*Directions*
What is needed is an exact transcription of the line with "destruct (P_PriceYuan p) eqn:Ey." and all the lines that follow it in the entries below; add nothing else.

--------------------------------

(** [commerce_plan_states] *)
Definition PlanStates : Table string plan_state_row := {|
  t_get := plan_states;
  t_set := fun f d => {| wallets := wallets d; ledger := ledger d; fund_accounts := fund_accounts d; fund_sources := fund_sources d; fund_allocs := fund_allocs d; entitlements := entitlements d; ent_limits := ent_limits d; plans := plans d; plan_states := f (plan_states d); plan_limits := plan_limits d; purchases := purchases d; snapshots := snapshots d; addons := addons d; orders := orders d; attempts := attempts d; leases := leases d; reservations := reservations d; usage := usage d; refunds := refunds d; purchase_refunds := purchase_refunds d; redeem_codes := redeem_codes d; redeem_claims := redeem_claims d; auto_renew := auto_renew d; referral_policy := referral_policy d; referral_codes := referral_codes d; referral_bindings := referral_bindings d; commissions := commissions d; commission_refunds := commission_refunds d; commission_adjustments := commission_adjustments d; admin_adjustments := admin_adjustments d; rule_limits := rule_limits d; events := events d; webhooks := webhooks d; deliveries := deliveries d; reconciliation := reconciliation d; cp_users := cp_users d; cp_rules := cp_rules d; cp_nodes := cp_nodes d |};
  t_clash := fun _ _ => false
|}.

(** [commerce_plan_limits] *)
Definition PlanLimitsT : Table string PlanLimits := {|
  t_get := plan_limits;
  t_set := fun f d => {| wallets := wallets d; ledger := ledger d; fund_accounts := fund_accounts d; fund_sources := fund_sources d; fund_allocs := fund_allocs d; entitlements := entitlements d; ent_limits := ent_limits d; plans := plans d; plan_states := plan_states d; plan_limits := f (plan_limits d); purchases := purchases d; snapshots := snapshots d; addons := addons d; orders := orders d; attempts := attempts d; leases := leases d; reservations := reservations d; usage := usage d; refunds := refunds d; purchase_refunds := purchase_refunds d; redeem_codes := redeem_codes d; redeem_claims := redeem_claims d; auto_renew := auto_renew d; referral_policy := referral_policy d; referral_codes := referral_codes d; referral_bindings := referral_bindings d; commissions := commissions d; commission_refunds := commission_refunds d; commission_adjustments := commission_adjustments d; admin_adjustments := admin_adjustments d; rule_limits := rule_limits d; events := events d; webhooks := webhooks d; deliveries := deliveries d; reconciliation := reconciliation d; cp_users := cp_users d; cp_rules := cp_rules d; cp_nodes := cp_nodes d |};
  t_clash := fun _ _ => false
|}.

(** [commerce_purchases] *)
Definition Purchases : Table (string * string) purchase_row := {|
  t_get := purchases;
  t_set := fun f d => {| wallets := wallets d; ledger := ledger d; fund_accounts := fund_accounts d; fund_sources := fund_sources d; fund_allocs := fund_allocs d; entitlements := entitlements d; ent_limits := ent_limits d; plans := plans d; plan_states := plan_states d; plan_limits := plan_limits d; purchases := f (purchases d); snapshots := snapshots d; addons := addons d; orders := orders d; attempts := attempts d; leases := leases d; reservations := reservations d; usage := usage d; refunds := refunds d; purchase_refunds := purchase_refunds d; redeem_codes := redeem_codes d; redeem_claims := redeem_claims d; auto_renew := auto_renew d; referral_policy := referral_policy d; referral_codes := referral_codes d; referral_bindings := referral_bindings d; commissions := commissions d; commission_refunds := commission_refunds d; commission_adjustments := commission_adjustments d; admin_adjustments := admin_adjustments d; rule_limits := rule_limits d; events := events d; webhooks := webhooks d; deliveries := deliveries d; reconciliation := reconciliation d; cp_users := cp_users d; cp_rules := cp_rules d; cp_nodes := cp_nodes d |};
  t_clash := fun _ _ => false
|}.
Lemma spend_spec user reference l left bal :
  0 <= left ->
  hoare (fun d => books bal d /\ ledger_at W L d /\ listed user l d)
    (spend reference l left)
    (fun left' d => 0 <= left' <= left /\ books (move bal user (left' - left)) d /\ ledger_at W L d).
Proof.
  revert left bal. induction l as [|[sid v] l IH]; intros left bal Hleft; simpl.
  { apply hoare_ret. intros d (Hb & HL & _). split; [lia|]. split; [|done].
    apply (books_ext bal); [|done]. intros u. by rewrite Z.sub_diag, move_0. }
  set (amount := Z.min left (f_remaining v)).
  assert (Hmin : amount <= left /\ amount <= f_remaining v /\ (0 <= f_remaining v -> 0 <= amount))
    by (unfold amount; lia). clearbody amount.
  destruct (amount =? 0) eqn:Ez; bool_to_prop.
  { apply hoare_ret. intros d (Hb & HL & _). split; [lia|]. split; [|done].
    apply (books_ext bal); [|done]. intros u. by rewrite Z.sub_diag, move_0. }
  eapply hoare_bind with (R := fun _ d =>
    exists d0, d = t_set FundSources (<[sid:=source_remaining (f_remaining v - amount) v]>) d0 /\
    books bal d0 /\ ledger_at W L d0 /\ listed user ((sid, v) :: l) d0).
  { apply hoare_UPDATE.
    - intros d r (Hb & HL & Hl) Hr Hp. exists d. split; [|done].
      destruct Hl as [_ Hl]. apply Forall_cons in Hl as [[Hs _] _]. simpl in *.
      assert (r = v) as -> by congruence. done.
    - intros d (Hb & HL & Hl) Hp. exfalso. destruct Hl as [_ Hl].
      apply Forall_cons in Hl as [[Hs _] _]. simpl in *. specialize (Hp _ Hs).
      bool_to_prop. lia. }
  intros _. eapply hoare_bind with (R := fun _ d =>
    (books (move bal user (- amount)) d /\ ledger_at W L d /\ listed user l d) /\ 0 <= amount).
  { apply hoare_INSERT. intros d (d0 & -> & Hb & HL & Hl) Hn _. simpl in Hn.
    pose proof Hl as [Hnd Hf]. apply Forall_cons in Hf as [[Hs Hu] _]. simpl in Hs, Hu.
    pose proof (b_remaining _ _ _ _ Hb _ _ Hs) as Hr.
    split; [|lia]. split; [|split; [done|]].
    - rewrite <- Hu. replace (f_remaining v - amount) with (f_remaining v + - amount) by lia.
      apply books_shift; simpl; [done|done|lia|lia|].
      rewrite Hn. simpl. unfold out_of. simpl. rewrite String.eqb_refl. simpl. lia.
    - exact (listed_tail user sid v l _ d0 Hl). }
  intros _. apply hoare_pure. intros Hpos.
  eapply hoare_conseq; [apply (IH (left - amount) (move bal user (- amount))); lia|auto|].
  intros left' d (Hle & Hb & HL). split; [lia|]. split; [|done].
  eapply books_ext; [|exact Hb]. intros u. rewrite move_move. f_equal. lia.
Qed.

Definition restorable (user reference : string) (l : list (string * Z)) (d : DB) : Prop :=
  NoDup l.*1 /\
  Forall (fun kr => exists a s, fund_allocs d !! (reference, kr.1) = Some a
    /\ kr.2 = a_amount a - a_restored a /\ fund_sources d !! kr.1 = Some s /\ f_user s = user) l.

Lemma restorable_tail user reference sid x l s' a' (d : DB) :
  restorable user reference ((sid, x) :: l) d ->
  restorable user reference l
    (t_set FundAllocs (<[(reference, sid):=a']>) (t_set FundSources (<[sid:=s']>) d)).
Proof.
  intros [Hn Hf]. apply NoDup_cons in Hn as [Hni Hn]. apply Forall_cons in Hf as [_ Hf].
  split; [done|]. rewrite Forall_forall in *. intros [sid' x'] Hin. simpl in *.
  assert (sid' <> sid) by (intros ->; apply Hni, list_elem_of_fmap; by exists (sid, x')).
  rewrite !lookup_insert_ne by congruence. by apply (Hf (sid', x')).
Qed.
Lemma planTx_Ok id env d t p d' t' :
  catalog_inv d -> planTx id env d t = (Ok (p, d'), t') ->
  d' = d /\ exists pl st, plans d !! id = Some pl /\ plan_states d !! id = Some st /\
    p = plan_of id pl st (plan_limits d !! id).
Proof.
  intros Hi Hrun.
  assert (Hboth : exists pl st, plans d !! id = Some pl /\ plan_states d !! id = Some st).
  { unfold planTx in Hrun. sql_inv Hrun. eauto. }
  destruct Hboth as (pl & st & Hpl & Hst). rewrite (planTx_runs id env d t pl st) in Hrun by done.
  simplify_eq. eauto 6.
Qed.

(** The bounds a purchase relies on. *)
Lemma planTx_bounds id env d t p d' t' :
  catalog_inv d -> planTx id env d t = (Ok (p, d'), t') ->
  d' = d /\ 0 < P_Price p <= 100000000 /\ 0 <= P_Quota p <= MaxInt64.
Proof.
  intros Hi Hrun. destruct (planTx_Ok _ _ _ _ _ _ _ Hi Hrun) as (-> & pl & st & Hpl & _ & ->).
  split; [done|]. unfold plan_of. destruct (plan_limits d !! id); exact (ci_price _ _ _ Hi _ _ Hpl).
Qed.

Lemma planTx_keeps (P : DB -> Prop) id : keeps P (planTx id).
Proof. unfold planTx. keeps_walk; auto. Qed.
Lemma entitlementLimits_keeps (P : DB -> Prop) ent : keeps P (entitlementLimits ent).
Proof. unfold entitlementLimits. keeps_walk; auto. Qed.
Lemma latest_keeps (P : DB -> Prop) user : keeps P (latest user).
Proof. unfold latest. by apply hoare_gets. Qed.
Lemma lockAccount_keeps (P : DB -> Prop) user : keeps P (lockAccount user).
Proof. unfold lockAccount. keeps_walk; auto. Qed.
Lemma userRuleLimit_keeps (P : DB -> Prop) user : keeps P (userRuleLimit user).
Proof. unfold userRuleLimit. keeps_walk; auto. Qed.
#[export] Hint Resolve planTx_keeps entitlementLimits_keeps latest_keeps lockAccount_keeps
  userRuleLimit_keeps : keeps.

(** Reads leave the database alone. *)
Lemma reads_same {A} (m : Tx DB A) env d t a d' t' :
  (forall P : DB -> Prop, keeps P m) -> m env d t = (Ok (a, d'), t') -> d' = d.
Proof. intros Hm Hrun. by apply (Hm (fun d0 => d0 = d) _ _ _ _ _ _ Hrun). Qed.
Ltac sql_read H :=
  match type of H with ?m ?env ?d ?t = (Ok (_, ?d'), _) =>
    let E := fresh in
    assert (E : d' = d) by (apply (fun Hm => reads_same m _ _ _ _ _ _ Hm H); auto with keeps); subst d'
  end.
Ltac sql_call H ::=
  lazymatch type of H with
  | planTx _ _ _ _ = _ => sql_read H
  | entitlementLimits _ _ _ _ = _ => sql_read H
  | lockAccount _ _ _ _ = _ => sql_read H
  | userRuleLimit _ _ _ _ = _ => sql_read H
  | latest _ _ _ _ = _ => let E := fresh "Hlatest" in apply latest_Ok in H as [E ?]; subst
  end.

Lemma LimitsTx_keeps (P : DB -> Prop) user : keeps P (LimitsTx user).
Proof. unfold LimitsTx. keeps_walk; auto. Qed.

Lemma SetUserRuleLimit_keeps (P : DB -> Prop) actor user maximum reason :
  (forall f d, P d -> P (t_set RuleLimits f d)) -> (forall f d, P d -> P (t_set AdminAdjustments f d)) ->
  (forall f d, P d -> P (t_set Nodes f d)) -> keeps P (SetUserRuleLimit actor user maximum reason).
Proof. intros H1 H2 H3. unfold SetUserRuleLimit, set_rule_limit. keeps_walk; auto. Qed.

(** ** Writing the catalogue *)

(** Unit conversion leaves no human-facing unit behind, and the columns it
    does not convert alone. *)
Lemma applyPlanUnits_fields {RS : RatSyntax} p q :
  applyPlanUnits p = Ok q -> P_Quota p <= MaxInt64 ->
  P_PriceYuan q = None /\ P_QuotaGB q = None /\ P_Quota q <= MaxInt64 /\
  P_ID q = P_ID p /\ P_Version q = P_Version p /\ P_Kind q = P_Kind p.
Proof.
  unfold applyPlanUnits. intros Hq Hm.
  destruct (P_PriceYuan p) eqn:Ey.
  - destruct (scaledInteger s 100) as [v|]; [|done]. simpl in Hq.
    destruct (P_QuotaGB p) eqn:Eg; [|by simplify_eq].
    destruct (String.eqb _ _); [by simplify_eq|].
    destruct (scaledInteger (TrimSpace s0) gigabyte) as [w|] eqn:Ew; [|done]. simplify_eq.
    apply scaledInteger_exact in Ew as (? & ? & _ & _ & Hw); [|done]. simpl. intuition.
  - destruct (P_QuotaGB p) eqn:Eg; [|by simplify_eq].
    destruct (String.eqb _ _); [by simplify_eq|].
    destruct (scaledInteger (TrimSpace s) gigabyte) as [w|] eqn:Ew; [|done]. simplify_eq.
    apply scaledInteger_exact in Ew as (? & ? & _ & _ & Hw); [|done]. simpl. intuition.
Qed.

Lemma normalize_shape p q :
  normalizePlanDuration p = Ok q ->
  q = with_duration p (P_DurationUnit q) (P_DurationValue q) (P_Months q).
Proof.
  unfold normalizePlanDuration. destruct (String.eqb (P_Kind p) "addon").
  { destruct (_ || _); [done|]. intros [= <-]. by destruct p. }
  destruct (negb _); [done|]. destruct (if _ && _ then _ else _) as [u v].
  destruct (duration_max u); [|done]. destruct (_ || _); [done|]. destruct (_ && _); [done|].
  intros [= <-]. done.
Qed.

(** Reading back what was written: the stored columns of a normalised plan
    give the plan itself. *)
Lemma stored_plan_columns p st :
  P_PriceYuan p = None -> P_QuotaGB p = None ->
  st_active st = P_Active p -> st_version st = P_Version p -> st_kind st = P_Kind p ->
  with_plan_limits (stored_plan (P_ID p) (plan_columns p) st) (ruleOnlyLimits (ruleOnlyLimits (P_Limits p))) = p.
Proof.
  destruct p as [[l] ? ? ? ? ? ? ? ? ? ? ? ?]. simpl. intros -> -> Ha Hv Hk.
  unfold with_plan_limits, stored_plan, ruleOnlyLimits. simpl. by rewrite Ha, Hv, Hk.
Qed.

--------------------------------

*Response area*
  destruct (P_PriceYuan p) eqn:Ey.
  - destruct (scaledInteger s 100) as [v|]; [|done]. simpl in Hq.
    destruct (P_QuotaGB p) eqn:Eg; [|by simplify_eq].
    destruct (String.eqb _ _); [by simplify_eq|].
    destruct (scaledInteger (TrimSpace s0) gigabyte) as [w|] eqn:Ew; [|done]. simplify_eq.
    apply scaledInteger_exact in Ew as (? & ? & _ & _ & Hw); [|done]. simpl. intuition.
  - destruct (P_QuotaGB p) eqn:Eg; [|by simplify_eq].
    destruct (String.eqb _ _); [by simplify_eq|].
    destruct (scaledInteger (TrimSpace s) gigabyte) as [w|] eqn:Ew; [|done]. simplify_eq.
    apply scaledInteger_exact in Ew as (? & ? & _ & _ & Hw); [|done]. simpl. intuition.
Qed.

Lemma normalize_shape p q :
  normalizePlanDuration p = Ok q ->
  q = with_duration p (P_DurationUnit q) (P_DurationValue q) (P_Months q).
Proof.
  unfold normalizePlanDuration. destruct (String.eqb (P_Kind p) "addon").
  { destruct (_ || _); [done|]. intros [= <-]. by destruct p. }
  destruct (negb _); [done|]. destruct (if _ && _ then _ else _) as [u v].
  destruct (duration_max u); [|done]. destruct (_ || _); [done|]. destruct (_ && _); [done|].
  intros [= <-]. done.
Qed.

(** Reading back what was written: the stored columns of a normalised plan
    give the plan itself. *)
Lemma stored_plan_columns p st :
  P_PriceYuan p = None -> P_QuotaGB p = None ->
  st_active st = P_Active p -> st_version st = P_Version p -> st_kind st = P_Kind p ->
  with_plan_limits (stored_plan (P_ID p) (plan_columns p) st) (ruleOnlyLimits (ruleOnlyLimits (P_Limits p))) = p.
Proof.
  destruct p as [[l] ? ? ? ? ? ? ? ? ? ? ? ?]. simpl. intros -> -> Ha Hv Hk.
  unfold with_plan_limits, stored_plan, ruleOnlyLimits. simpl. by rewrite Ha, Hv, Hk.
Qed.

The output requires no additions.